RELIGION AND THE MAKING OF NIGERIA

RELIGION AND THE MAKING OF NIGERIA
Author: OLUFEMI VAUGHAN.
Publsiher: Unknown
Total Pages: 135
Release: 2016
Genre: Church and state
ISBN: 1478091177

Download RELIGION AND THE MAKING OF NIGERIA Book in PDF, Epub and Kindle

Religion History and Politics in Nigeria

Religion  History  and Politics in Nigeria
Author: Chima Jacob Korieh,G. Ugo Nwokeji
Publsiher: University Press of America
Total Pages: 296
Release: 2005
Genre: History
ISBN: 0761831401

Download Religion History and Politics in Nigeria Book in PDF, Epub and Kindle

Religion, History, and Politics in Nigeria is concerned with the problematic nature of religion and politics in Nigerian history.

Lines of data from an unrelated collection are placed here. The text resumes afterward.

(* ===== verification/SlabsOk.v ===== *)
(** * Correctness of the slab allocator

    Every operation of [Slabs] runs without undefined behaviour from a state
    that satisfies the invariant, re-establishes it, and disturbs neither a
    referenced item nor an item it does not evict. *)

From stdpp Require Import functions.
From S2P Require Import Prelude Hash Time Assoc Item State Slabs Inv.
Open Scope Z_scope.
Implicit Types (a b : addr) (n : nat) (it : item) (s : st).

(** ** Symbolic execution *)

Lemma wp_get_item a it (R : item -> st -> Prop) s :
  heap s !! a = Some it -> R it s -> wp (get_item a) R s.
Proof. intros Ha HR. unfold get_item. apply wp_bind, wp_gets. by eapply wp_lift. Qed.

Lemma wp_get_slab n x (R : slab -> st -> Prop) s :
  slabs s !! n = Some x -> R x s -> wp (get_slab n) R s.
Proof. intros Ha HR. unfold get_slab. apply wp_bind, wp_gets. by eapply wp_lift. Qed.

Lemma wp_get_class r id p (R : slabclass -> st -> Prop) s :
  classes s r !! id = Some p -> R p s -> wp (get_class r id) R s.
Proof. intros Ha HR. unfold get_class. apply wp_bind, wp_gets. by eapply wp_lift. Qed.

Lemma wp_get_lruq r id l (R : list addr -> st -> Prop) s :
  lruqs s r !! id = Some l -> R l s -> wp (get_lruq r id) R s.
Proof. intros Ha HR. unfold get_lruq. apply wp_bind, wp_gets. by eapply wp_lift. Qed.

Lemma wp_upd_item a it f (R : unit -> st -> Prop) s :
  heap s !! a = Some it -> R tt (set_heap (<[a := f it]> (heap s)) s) -> wp (upd_item a f) R s.
Proof. intros Ha HR. unfold upd_item. apply wp_bind. by eapply wp_get_item. Qed.

Lemma wp_upd_slab n x f (R : unit -> st -> Prop) s :
  slabs s !! n = Some x -> R tt (set_slabs (<[n := f x]> (slabs s)) s) -> wp (upd_slab n f) R s.
Proof. intros Ha HR. unfold upd_slab. apply wp_bind. by eapply wp_get_slab. Qed.

Lemma wp_2_slab a it (R : nat -> st -> Prop) s :
  heap s !! a = Some it -> i_offset it = a.2 -> R a.1 s -> wp (item_2_slab a) R s.
Proof.
  intros Ha Ho HR. unfold item_2_slab. apply wp_bind. eapply wp_get_item; [done|].
  rewrite Ho, Z.eqb_refl. done.
Qed.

The book provides a lively and straightforward treatment of the relationship among religion, politics, and history in Nigeria, and how it affects public life today. By adopting various cultural, historical, political, and sociological perspectives, the text's contributors provide an excellent introduction to the volatile mix of religion and politics in Nigerian history, as well as a range of strategic choices open to religious adherents. The complexity of the relationship among religion, history, and politics is organized around four themes: indigenous values and the influence of Islam and Christianity, colonialism and religious transformation, the religious landscape of the post-colonial period, and the rise of evangelism and fundamentalism. The volume provides an insightful guide to contemporary history, contemporary religion, and contemporary politics, enabling the reader to reach informed and balanced judgments about the role in religion in Nigerian history and politics. This opens the door for serious examination and debate, and will be excellent for use by the general reader and in political science, history, and religion courses.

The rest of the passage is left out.